ACTION ITEM →
Your job is to report every line of the entries that has "sssZ".

****

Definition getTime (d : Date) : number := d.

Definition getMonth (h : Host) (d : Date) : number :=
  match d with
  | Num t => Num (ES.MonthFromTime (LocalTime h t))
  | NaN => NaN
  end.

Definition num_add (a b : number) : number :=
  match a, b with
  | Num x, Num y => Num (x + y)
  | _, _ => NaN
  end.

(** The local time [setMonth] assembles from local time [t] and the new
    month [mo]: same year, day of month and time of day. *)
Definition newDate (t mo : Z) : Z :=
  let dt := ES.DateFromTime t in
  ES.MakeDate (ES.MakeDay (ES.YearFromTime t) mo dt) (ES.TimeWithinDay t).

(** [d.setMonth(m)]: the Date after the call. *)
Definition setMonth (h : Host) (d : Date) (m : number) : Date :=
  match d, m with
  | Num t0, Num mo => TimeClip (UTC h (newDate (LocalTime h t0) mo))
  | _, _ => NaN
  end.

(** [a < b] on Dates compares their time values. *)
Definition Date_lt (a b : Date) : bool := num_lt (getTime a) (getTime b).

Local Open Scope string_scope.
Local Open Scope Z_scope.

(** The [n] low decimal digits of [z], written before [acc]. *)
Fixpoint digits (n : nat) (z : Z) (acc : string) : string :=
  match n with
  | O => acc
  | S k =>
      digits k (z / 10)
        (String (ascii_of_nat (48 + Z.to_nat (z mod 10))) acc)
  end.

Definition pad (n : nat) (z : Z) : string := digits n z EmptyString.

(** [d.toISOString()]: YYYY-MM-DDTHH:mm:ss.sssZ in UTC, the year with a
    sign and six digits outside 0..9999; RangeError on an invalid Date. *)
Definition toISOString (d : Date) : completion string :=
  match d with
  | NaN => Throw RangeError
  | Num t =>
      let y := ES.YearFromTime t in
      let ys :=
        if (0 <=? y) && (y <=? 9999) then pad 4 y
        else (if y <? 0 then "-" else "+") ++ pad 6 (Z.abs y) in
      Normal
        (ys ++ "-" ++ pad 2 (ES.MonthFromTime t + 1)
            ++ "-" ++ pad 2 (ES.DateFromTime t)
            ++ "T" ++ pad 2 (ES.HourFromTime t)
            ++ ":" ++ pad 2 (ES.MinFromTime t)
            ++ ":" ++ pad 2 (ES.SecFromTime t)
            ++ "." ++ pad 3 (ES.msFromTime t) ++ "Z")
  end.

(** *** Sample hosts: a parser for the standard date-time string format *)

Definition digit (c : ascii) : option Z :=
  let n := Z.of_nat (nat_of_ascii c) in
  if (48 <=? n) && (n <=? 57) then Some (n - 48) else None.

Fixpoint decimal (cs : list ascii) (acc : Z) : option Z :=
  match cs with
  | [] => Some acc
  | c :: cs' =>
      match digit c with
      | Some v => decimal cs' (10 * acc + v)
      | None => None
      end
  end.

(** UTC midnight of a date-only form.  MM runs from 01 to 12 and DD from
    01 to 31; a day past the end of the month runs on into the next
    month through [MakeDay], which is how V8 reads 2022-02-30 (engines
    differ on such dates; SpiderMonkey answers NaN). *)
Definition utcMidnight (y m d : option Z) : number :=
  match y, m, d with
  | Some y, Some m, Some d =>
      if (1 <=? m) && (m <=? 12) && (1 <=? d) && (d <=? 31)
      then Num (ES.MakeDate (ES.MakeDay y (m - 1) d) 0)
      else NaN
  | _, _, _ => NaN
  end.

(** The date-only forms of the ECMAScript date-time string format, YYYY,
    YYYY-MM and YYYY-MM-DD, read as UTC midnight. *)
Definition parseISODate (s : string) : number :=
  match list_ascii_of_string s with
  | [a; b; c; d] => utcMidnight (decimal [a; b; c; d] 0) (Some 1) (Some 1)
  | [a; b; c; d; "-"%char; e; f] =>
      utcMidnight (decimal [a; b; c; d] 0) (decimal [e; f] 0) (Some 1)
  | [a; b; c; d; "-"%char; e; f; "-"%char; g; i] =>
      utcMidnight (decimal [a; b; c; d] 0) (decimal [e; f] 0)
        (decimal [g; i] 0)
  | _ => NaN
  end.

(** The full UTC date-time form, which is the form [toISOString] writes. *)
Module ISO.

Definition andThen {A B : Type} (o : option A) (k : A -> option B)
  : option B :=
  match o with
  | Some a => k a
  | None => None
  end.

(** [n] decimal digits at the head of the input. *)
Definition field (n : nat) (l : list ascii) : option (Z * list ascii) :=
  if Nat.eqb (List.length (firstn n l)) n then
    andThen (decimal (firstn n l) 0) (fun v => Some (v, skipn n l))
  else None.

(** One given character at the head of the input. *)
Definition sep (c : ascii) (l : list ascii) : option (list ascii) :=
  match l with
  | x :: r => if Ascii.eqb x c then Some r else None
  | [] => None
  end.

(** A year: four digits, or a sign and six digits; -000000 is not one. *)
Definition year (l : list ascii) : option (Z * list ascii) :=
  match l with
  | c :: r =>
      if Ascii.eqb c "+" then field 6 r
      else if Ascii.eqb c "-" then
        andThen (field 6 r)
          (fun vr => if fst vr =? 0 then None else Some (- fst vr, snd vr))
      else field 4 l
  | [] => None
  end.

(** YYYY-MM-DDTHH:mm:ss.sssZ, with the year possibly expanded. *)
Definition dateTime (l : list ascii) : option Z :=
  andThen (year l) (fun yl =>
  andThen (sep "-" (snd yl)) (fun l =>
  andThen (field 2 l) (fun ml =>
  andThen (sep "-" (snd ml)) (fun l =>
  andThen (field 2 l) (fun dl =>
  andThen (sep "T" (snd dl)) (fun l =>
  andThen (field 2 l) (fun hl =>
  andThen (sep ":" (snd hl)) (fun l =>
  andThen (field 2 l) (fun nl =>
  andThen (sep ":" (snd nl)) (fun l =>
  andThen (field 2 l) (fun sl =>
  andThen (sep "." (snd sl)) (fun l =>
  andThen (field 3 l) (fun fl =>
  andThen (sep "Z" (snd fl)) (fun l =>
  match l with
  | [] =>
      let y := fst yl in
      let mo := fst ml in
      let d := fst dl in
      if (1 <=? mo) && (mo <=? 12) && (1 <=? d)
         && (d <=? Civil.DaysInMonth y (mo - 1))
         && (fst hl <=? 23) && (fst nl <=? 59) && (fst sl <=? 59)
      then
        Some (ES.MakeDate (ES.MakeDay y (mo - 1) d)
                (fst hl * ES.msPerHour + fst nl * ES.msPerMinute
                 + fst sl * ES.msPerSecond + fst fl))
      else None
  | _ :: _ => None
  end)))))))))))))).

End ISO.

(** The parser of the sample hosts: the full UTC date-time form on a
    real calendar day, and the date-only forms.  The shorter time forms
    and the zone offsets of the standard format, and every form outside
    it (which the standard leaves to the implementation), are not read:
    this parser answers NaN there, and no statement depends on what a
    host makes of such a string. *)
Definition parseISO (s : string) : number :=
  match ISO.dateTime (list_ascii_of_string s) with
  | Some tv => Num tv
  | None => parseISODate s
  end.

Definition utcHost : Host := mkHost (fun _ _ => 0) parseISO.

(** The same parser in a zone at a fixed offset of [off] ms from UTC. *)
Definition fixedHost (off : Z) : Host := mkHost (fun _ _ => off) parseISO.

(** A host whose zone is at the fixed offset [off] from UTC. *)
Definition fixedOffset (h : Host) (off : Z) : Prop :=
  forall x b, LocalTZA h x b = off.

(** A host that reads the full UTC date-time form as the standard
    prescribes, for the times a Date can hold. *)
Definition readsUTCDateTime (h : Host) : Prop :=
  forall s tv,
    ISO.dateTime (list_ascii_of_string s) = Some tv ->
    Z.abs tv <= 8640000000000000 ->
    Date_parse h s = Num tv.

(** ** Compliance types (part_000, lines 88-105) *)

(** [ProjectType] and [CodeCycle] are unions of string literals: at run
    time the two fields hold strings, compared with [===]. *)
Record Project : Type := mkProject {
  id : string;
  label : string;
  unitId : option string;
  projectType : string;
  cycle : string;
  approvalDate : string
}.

****

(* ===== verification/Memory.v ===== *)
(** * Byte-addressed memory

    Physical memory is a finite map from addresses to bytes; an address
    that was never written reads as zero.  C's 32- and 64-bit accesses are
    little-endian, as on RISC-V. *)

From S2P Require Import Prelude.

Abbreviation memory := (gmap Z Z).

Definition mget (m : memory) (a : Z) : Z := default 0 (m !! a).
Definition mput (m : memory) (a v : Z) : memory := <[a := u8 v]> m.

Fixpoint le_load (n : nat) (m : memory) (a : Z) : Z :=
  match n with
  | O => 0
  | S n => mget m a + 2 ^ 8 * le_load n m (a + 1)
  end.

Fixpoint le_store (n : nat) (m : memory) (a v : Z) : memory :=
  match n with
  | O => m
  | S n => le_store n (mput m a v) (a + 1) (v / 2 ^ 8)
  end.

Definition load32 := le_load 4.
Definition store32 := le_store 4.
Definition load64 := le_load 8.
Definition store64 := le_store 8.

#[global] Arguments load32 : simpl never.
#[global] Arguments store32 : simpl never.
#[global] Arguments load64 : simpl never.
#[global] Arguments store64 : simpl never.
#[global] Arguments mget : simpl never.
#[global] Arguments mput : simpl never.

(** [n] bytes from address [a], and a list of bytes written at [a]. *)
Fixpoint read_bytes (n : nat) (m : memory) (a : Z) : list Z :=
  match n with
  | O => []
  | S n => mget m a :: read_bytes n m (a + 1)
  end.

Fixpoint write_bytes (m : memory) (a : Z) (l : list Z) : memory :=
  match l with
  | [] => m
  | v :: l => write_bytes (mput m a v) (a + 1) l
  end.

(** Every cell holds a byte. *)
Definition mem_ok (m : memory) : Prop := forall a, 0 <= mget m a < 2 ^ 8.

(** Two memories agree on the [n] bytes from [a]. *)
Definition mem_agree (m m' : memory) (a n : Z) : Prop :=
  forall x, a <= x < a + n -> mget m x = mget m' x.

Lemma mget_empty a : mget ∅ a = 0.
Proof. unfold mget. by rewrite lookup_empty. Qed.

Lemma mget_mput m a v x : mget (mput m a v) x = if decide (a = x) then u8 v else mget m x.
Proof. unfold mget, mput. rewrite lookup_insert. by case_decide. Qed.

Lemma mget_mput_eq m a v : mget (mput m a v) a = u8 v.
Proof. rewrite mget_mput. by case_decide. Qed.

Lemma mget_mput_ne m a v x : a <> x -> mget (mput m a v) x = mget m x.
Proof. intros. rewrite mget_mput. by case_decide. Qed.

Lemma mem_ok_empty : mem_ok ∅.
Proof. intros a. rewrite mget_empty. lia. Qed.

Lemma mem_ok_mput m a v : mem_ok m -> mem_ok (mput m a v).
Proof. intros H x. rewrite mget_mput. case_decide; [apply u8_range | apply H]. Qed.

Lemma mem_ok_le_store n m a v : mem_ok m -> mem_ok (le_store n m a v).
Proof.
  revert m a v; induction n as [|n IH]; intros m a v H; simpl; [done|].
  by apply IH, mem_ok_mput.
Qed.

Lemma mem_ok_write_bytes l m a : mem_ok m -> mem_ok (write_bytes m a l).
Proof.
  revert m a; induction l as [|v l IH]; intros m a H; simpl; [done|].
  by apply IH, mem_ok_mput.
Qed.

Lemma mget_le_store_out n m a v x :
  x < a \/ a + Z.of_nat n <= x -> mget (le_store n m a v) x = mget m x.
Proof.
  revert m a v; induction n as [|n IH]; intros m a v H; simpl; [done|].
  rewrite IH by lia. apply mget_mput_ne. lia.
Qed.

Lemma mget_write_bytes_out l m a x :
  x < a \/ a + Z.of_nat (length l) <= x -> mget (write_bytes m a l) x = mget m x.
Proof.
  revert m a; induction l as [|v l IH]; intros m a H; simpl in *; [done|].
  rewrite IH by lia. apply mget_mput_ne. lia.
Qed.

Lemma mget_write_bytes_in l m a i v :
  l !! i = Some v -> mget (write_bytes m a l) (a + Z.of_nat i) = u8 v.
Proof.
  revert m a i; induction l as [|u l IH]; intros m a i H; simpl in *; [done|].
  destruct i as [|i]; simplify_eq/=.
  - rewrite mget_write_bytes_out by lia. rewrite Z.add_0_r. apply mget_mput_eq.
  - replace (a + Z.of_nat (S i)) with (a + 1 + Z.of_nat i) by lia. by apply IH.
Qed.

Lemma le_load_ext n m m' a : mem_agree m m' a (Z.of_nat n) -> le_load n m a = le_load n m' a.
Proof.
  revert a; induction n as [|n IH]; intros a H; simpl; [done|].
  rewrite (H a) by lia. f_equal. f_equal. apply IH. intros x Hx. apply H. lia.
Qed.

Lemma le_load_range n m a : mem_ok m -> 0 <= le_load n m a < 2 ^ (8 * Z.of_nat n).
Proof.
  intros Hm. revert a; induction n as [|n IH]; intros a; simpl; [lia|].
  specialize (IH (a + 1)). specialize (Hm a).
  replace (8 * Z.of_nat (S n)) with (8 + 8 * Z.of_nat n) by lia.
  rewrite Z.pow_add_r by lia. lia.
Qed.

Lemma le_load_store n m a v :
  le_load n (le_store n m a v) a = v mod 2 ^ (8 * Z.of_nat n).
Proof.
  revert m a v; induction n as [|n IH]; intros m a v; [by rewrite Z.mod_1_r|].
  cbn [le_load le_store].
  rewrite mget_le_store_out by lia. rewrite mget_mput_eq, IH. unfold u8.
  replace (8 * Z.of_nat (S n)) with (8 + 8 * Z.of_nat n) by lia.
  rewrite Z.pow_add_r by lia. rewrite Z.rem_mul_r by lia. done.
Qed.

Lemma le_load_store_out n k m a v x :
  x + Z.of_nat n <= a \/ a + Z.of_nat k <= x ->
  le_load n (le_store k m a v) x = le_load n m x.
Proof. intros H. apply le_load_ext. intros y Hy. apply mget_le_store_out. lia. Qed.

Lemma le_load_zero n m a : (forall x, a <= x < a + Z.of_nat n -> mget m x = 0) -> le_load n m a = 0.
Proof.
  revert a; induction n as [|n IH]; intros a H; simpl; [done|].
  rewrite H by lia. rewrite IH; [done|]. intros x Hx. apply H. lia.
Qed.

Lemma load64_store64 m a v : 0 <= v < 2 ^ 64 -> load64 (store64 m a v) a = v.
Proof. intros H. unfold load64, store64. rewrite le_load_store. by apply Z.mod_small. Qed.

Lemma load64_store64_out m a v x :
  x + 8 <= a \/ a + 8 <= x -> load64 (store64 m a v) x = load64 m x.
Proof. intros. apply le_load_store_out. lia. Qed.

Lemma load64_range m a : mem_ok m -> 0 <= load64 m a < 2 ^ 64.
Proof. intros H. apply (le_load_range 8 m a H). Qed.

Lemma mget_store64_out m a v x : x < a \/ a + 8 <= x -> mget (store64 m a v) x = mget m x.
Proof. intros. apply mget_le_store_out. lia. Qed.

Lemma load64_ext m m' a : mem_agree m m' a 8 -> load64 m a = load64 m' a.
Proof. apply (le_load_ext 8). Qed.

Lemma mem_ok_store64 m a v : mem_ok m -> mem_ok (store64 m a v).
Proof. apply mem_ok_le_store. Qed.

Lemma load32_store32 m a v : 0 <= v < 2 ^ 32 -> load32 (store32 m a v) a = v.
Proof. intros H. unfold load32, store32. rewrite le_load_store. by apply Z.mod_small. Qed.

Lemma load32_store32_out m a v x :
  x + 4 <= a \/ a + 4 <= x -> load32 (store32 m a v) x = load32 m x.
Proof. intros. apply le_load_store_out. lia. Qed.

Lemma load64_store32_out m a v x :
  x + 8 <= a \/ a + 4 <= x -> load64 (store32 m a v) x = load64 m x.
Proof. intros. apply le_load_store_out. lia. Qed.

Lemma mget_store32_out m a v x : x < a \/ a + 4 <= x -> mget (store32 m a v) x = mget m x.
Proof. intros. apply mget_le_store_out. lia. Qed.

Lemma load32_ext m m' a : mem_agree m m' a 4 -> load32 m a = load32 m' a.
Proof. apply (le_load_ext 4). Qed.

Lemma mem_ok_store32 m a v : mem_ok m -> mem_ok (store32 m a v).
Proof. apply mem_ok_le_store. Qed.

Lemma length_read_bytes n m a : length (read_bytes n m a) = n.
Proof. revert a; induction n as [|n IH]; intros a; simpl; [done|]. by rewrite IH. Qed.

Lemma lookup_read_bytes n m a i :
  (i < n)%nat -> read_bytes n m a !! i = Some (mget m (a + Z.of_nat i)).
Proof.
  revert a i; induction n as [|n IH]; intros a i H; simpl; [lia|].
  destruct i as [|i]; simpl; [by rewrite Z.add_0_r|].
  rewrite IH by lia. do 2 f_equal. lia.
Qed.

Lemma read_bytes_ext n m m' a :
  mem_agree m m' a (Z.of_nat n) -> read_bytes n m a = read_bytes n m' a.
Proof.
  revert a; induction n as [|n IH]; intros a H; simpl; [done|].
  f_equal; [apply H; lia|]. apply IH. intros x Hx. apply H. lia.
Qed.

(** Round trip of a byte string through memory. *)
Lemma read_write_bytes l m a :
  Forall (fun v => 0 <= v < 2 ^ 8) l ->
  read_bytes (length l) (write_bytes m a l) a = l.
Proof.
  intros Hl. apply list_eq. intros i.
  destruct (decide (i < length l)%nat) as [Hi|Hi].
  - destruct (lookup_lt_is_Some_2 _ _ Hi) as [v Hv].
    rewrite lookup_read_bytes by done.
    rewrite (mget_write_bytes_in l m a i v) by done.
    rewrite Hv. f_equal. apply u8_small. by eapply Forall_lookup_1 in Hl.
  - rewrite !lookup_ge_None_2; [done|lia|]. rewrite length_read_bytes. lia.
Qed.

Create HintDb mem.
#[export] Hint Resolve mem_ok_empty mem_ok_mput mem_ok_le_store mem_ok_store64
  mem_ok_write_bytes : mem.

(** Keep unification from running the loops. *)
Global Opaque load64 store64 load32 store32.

****

RESPONSE FOR THIS EXERCISE →
(** [d.toISOString()]: YYYY-MM-DDTHH:mm:ss.sssZ in UTC, the year with a
(** YYYY-MM-DDTHH:mm:ss.sssZ, with the year possibly expanded. *)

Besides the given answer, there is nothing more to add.